The dirt in Central Texas is hard, black clay. Out on dirt fields that once grew cotton, developers built wooden bungalows for the soldiers returning from the war, and their brides, and their children.

My father worked in the tire factory. My mother worked at home, dreaming of becoming an interior decorator.

Where cotton once grew, I played and dreamed, often daydreaming of other places. Living within one's head is a quirky thing, allowing one to not always need others to participate in journeys of escape. My life is, and has been, stories of leaving that place where the cotton grew, and carrying parts of it with me.


Nothing profound there, just a quick attempt to write my life story fast. Then we had to write about something in our written bio that surprised us, something that we left out that surprised us, and something that we are glad we didn't write about.

The meditation part of this exercise was then to write about one of those three things and see where it would take us as we wrote.
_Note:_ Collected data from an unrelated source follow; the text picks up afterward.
(** A selection by session id and device id commutes with the update of the
    tokens, which changes neither. *)
Lemma filter_set_tokens (P : session_row → Prop) `{∀ r, Decision (P r)}
    (sid : Z) (c u : string) (l : list session_row) :
  (∀ r, P (set_tokens sid c u r) ↔ P r) →
  filter P (set_tokens sid c u <$> l) = set_tokens sid c u <$> filter P l.
Proof.
  intros HP. induction l as [|r l IH]; [done|].
  rewrite fmap_cons. destruct (decide (P r)) as [Hr|Hr].
  - rewrite !filter_cons_True by (by rewrite ?HP). by rewrite fmap_cons, IH.
  - rewrite !filter_cons_False by (by rewrite ?HP). done.
Qed.

Lemma set_tokens_keys (sid : Z) (c u : string) (r : session_row) :
  session_id (set_tokens sid c u r) = session_id r ∧
  row_device_id (set_tokens sid c u r) = row_device_id r.
Proof. unfold set_tokens. by case_decide. Qed.

(** X12: UpdateLastTokens stores the tokens of one session and of that one
    only.  A session that Session finds is found afterwards with the new
    tokens and the same device data, and its confirmed token is among the
    ConfirmedSessionTokens of its device; a lookup of any other session id
    gives what it gave before; the devices table is untouched and each
    device has as many confirmed tokens as before. *)
Theorem UpdateLastTokens_then_Session (t : tables) (sessionID : Z)
    (confirmed unconfirmed deviceID : string) :
  let t' := (UpdateLastTokens None sessionID confirmed unconfirmed t).2 in
  (∀ x, Session None sessionID deviceID t = (Some x, None) →
        Session None sessionID deviceID t' =
          (Some {| found := found x; confirmed_token := confirmed;
                   unconfirmed_token := unconfirmed |}, None) ∧
        confirmed ∈ (ConfirmedSessionTokens None deviceID t').1) ∧
  (∀ other dev, other ≠ sessionID →
        Session None other dev t' = Session None other dev t) ∧
  syncv3_sessions_v2devices t' = syncv3_sessions_v2devices t ∧
  length (ConfirmedSessionTokens None deviceID t').1 =
    length (ConfirmedSessionTokens None deviceID t).1.
Proof.
  cbn zeta. unfold UpdateLastTokens. cbn [snd].
  split; [|split; [|split]].
  - intros x Hx. unfold Session, ConfirmedSessionTokens in *.
    cbn [with_sessions syncv3_sessions syncv3_sessions_v2devices fst] in *.
    rewrite filter_set_tokens
      by (intros r; destruct (set_tokens_keys sessionID confirmed unconfirmed r)
            as [-> ->]; done).
    destruct (filter _ (syncv3_sessions t)) as [|r rs] eqn:Hf; [done|].
    assert (Hr : session_id r = sessionID ∧ row_device_id r = deviceID).
    { assert (Hin : r ∈ filter (λ r, session_id r = sessionID ∧
                                     row_device_id r = deviceID)
                        (syncv3_sessions t)) by (rewrite Hf; left).
      by apply list_elem_of_filter in Hin as [? _]. }
    destruct Hr as [Hid Hdev].
    rewrite fmap_cons.
    destruct (syncv3_sessions_v2devices t !! deviceID) as [d|]; [|done].
    inversion Hx; subst x; clear Hx. cbn [found].
    unfold set_tokens at 1 2. rewrite decide_True by done.
    cbn [last_confirmed_token last_unconfirmed_token]. split; [done|].
    apply list_elem_of_fmap.
    exists (set_tokens sessionID confirmed unconfirmed r). split.
    + unfold set_tokens. by rewrite decide_True.
    + apply list_elem_of_filter. split.
      * by destruct (set_tokens_keys sessionID confirmed unconfirmed r) as [_ ->].
      * apply list_elem_of_fmap. exists r. split; [done|].
        assert (Hin : r ∈ filter (λ r, session_id r = sessionID ∧
                                       row_device_id r = deviceID)
                          (syncv3_sessions t)) by (rewrite Hf; left).
        by apply list_elem_of_filter in Hin as [_ ?].
  - intros other dev Hne. unfold Session.
    cbn [with_sessions syncv3_sessions syncv3_sessions_v2devices].
    rewrite filter_set_tokens
      by (intros r; destruct (set_tokens_keys sessionID confirmed unconfirmed r)
            as [-> ->]; done).
    destruct (filter _ (syncv3_sessions t)) as [|r rs] eqn:Hf; [done|].
    assert (Hin : r ∈ filter (λ r, session_id r = other ∧ row_device_id r = dev)
                      (syncv3_sessions t)) by (rewrite Hf; left).
    apply list_elem_of_filter in Hin as [[Hid _] _].
    rewrite fmap_cons. unfold set_tokens.
    rewrite decide_False by congruence. done.
  - done.
  - unfold ConfirmedSessionTokens.
    cbn [with_sessions syncv3_sessions fst].
    rewrite filter_set_tokens
      by (intros r; by destruct (set_tokens_keys sessionID confirmed unconfirmed r)
            as [_ ->]).
    by rewrite !length_fmap.
Qed.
I would have thought that I would have written about growing up Baptist, a very profound part of my childhood. Instead I wrote about that black clay that when it got hot it became very hard, with wide earth splitting cracks that went down so deep that I could not find the bottom even with long sticks. Almost all the houses in our neighborhood had cracks in the wall from the shifting foundations on this cracked dirt.

After my father died, I remember visiting his grave one summer and seeing the hard barren earth all around the area where he is buried. Somebody had planted daisies at the grave site next to his and it was obvious they would not survive without moisture and relief from the heat.

He was buried in an extension of the graveyard that took in golf course where he tried to teach me how to play the game. It's where the first green used to be.